12. The method of any of the preceding claims, wherein generating an audio feature for the first audio time frame further comprises repeating, successively for a plurality of iterations, correlating the subset of audio frequency components corresponding to the first audio time frame with the set of adjacent audio frequency components and the set of remote audio frequency components.

13. The method of any of the preceding claims, wherein generating the plurality of output frequency components comprises: converting the audio feature including the correlated audio frequency components to a frequency mask, and applying the frequency mask on the plurality of audio frequency components to form the plurality of output frequency components.

14. The method of any of the preceding claims, further comprising: obtaining a signature feature corresponding to a target sound of the input audio data; and modifying the plurality of audio frequency components based on the signature feature prior to correlating the subset of audio frequency components corresponding to the first audio time frame with the sets of adjacent and remote audio frequency components.

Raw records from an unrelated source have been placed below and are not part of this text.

Lemma insert_body_stuck h place t k v med_k med_v :
  insert_root h k v t = None →
  tree_in h place t ∗ med_k ↦? ∗ med_v ↦? ⊢ wps (insert_body place k v med_k med_v) UndefinedBehaviour.
Proof.
  intros Hins. iIntros "(H & Hmk & Hmv)". unfold insert_body. destruct h as [|h]; [done|].
  iDestruct "H" as (p) "[Hp H]". iAssert (⌜p ≠ NULL⌝)%I as %Hp.
  { destruct t as [|c0 es]; [done|]. iDestruct "H" as "(_ & Hf & _)". by iApply fields_not_null. }
  iApply wps_bind. wp_load. rewrite (proj2 (Z.eqb_neq p NULL)) //.
  iAssert (tree_in (S h) place t) with "[Hp H]" as "H"; [iExists p; iFrame|]. iApply wps_bind.
  wp_call (alloc_path_spec h place t) with "H". iIntros (r) "(%pp & %pk & %os & (-> & %Hos & %Hlen) & H & Hpp & Hpk)".
  iApply insert_along_stuck; [done..|]. iFrame.
Qed.

Lemma int_layout_wf : layout_wf int_layout.
Proof. split; [by apply (bool_decide_unpack (NoDup _))|by apply (bool_decide_unpack (Forall _ _))]. Qed.
Lemma btree_t_layout_wf : layout_wf btree_t_layout.
Proof. split; [by apply (bool_decide_unpack (NoDup _))|by apply (bool_decide_unpack (Forall _ _))]. Qed.

Lemma local_cell a (n : Z) : HeapLogic.block a (Layout n [0]) ⊣⊢ a ↦?.
Proof. by rewrite /HeapLogic.block /= Z.add_0_r right_id. Qed.

(** By the tree alone: [btree_insert] makes the tree [insert_root] gives, and is
    undefined when there is none. *)
Lemma btree_insert_tree h place t k v :
  Z.of_nat h + 1 < 2 ^ 31 →
  match insert_root h k v t with
  | Some (h', t') => {{ tree_in h place t }} btree_insert place k v {{ _, tree_in h' place t' }}
  | None => stops (tree_in h place t) (btree_insert place k v) UndefinedBehaviour
  end.
Proof.
  intros Hh. destruct (insert_root h k v t) as [[h' t']|] eqn:Hins.
  - triple_start. iIntros "H". iApply (wp_with_local _ _ _ int_layout_wf). iIntros (mk) "Hmk".
    iApply (wp_with_local _ _ _ btree_t_layout_wf). iIntros (mv) "Hmv".
    iDestruct (local_cell with "Hmk") as "Hmk". iDestruct (local_cell with "Hmv") as "Hmv".
    wp_call (insert_body_spec h place t k v mk mv h' t' Hh Hins) with "[$H $Hmk $Hmv]".
    iIntros (_) "($ & Hmk & Hmv)". iSplitL "Hmv"; by iApply local_cell.
  - apply stops_wps. iIntros "H". iApply (wps_with_local _ _ _ int_layout_wf). iIntros (mk _) "Hmk".
    iApply (wps_with_local _ _ _ btree_t_layout_wf). iIntros (mv _) "Hmv".
    iDestruct (local_cell with "Hmk") as "Hmk". iDestruct (local_cell with "Hmv") as "Hmv".
    iApply insert_body_stuck; [done|]. iFrame.
Qed.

15. The method of claim 14, wherein : the signature feature is extracted using a signature extraction model; the audio feature is generated from the plurality of audio frequency components in the spectral domain using a speech extraction model; and the signature extraction model and the speech extraction model are trained end-to-end based on a combination of a mean squared error (MSE) loss and a cross-entropy loss, wherein the MSE loss indicates a difference between test audio output data and corresponding ground truth audio data, and the cross-entropy loss indicates a quality of the signature feature.

16. The method of any of the preceding claims, wherein the input audio data in the temporal domain is converted to the plurality of audio frequency components in the spectral domain using a Fourier transform or using a tirne-to-frequency neural network.

17. The method of any of the preceding claims, further comprising: executing one of a social media application, a conferencing application, an Internet phone service, and an audio recorder application.

18. The method of any of the preceding claims, wherein the output audio data has a first signal-to-noise ratio (SNR), and the input audio data has a second SNR that is less than the first SNR.

19. An electronic device, comprising: one or more processors; and memory having instructions stored thereon, which when executed by the one or more processors cause the processors to perform a method of any of cl aims 1-18.

20. A non-transitory computer-readable medium, having instructions stored thereon, which when executed by one or more processors cause the processors to perform a method of any of claims 1-18.